MORGAN STANLEY'S DISCOVERY
The picture of two buttoned-down bankers from highfalutin Wall Street power Morgan Stanley smiling and waving their Discover cards would have looked preposterous just five years ago. These are not regular guys. Morgan's chairman, Richard B. Fisher, and CEO, John J. Mack, made $7 million each in 1995. Platinum-card material, wouldn't you say? Don't look for this pair at the self-service pump.
So when the two flashed their Everyman's credit cards for the press last week, somebody should have checked the dates. The cards were so shiny they might have been minted that morning--and not so Fisher and Mack could go on a shopping spree at Sears. No. They had already been shopping in a much bigger store: the stock market. The cards were part of their quarry, a $10 billion merger with Dean Witter Discover that signals an interest in common folks unprecedented at Morgan Stanley since it split from the J.P. Morgan bank in 1935.
Dean Witter, once owned by Sears, has long been the little guy's friend on Wall Street. It has shunned such fancy fads as junk bonds and bankrolling corporate takeovers in favor of the mundane. Morgan Stanley has always considered such "retail" brokerage a pauper's enterprise. It has stuck with raising capital for the world's largest companies and advising them on what to do with same. Individual investors? Phew. Morgan bankers wouldn't soil their wing tips in that mire.
But suddenly the retail business looks good to Morgan, a stunning epiphany. The firm posted a record profit of more than $1 billion last year. Clearly, it's in no trouble. Its newfound interest in little people is unmistakable evidence that individuals wield more clout on Wall Street than ever. There may not be any immediate benefits, but long-term this is very good news. Capital and clout go hand in hand, and the popularity of mutual funds and 401(k)s means regular Joes and Janes are amassing pools of money faster than institutions. Morgan sees that and is doing what it does best: following the cash. Other big outfits such as Salomon Brothers and Goldman Sachs are moving in that direction too.

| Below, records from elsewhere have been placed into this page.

Definition EncodeDateTime (year month day hour min sec fsec : Z) (style : DateTimeFormat) (p : list Z * Z)
  : option (list Z) :=
  let time p :=
    p ← NumberToStringWithZeroPad hour 2 p;
    p ← append [ch ":"] p;
    p ← NumberToStringWithZeroPad min 2 p;
    p ← append [ch ":"] p;
    AppendTimestampSeconds sec fsec kMaxTimestampPrecision p in
  p ← match style with
      | ISO =>
          p ← NumberToStringWithZeroPad (printed_year year) 4 p;
          p ← append [ch "-"] p;
          p ← NumberToStringWithZeroPad month 2 p;
          p ← append [ch "-"] p;
          p ← NumberToStringWithZeroPad day 2 p;
          p ← append [ch " "] p;
          time p
      | SQL =>
          p ← match kDateOrder with
              | DMY =>
                  p ← NumberToStringWithZeroPad day 2 p;
                  p ← append [ch "/"] p;
                  NumberToStringWithZeroPad month 2 p
              | _ =>
                  p ← NumberToStringWithZeroPad month 2 p;
                  p ← append [ch "/"] p;
                  NumberToStringWithZeroPad day 2 p
              end;
          p ← append [ch "/"] p;
          p ← NumberToStringWithZeroPad (printed_year year) 4 p;
          p ← append [ch " "] p;
          time p
      | Postgres =>
          let julian_date := wraps 32 (BuildJulianDate (wrapu 32 year) month day) in
          let day_of_week := JulianDateToDay julian_date in
          p ← append (nth (Z.to_nat day_of_week) kDayNames []) p;
          p ← append [ch " "] p;
          let month_name := take 3 (nth (Z.to_nat (month - 1)) kMonthNames []) in
          p ← match kDateOrder with
              | DMY =>
                  p ← NumberToStringWithZeroPad day 2 p;
                  p ← append [ch " "] p;
                  append month_name p
              | _ =>
                  p ← append month_name p;
                  p ← append [ch " "] p;
                  NumberToStringWithZeroPad day 2 p
              end;
          p ← append [ch " "] p;
          p ← time p;
          p ← append [ch " "] p;
          NumberToStringWithZeroPad (printed_year year) 4 p
      end;
  p ← (if year <=? 0 then append (bytes " BC") p else Some p);
  p ← append [0] p;
  Some p.1.

(** [std::string(buf.data())]: the bytes up to the first zero. *)
Fixpoint c_string (buf : list Z) : list Z :=
  match buf with [] => [] | b :: buf' => if b =? 0 then [] else b :: c_string buf' end.

(** * Dates: the value is an [int32_t] *)

(** The buffer starts with whatever is on the stack. *)
Definition Date_ToString (value : Z) (buf : list Z) : option (list Z) :=
  let '(year, month, day) := SplitJulianDate value in
  buf ← EncodeDateOnly year month day ISO (buf, 0);
  Some (c_string buf).

Definition Date_ExtractYear (value : Z) : Z := (SplitJulianDate value).1.1.
Definition Date_ExtractMonth (value : Z) : Z := (SplitJulianDate value).1.2.
Definition Date_ExtractDay (value : Z) : Z := (SplitJulianDate value).2.
Definition Date_ExtractComponents (value : Z) : Z * Z * Z := SplitJulianDate value.

Definition FromYMD (year month day : Z) : option Z :=
  if negb (IsValidCalendarDate year month day) then None
  else if negb (IsValidJulianDate year month day) then None
  else Some (wraps 32 (BuildJulianDate (wrapu 32 year) month day)).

How much fun it would be if we could tell the blue bloods to stuff it. The elite banks have long cut us out of things like hot, new stock offerings and timely access to news, research and trading. Too bad Dean Witter, in such a strong position that CEO Philip Purcell emerges as the top executive at the combined firm, didn't adopt the stuff-it 'tude for us. Maybe Purcell figures that the price was right and that with commercial banks becoming big players in the brokerage business, he had to act. Or maybe he's hedging his bets. Plenty of people believe traditional retail brokerage is headed for extinction. Plenty also think this merger won't work. Mack denies it, but he's fuming over Purcell's getting the top job. And I'd like to be there the first time a working-stiff broker from Dean Witter tells a millionaire banker from Morgan to set aside 100 shares of a hot new-stock deal for one of his piddling accounts. The culture gap is vast. At Dean Witter, their Discover cards are dull from use--not gleaming tickets to Main Street.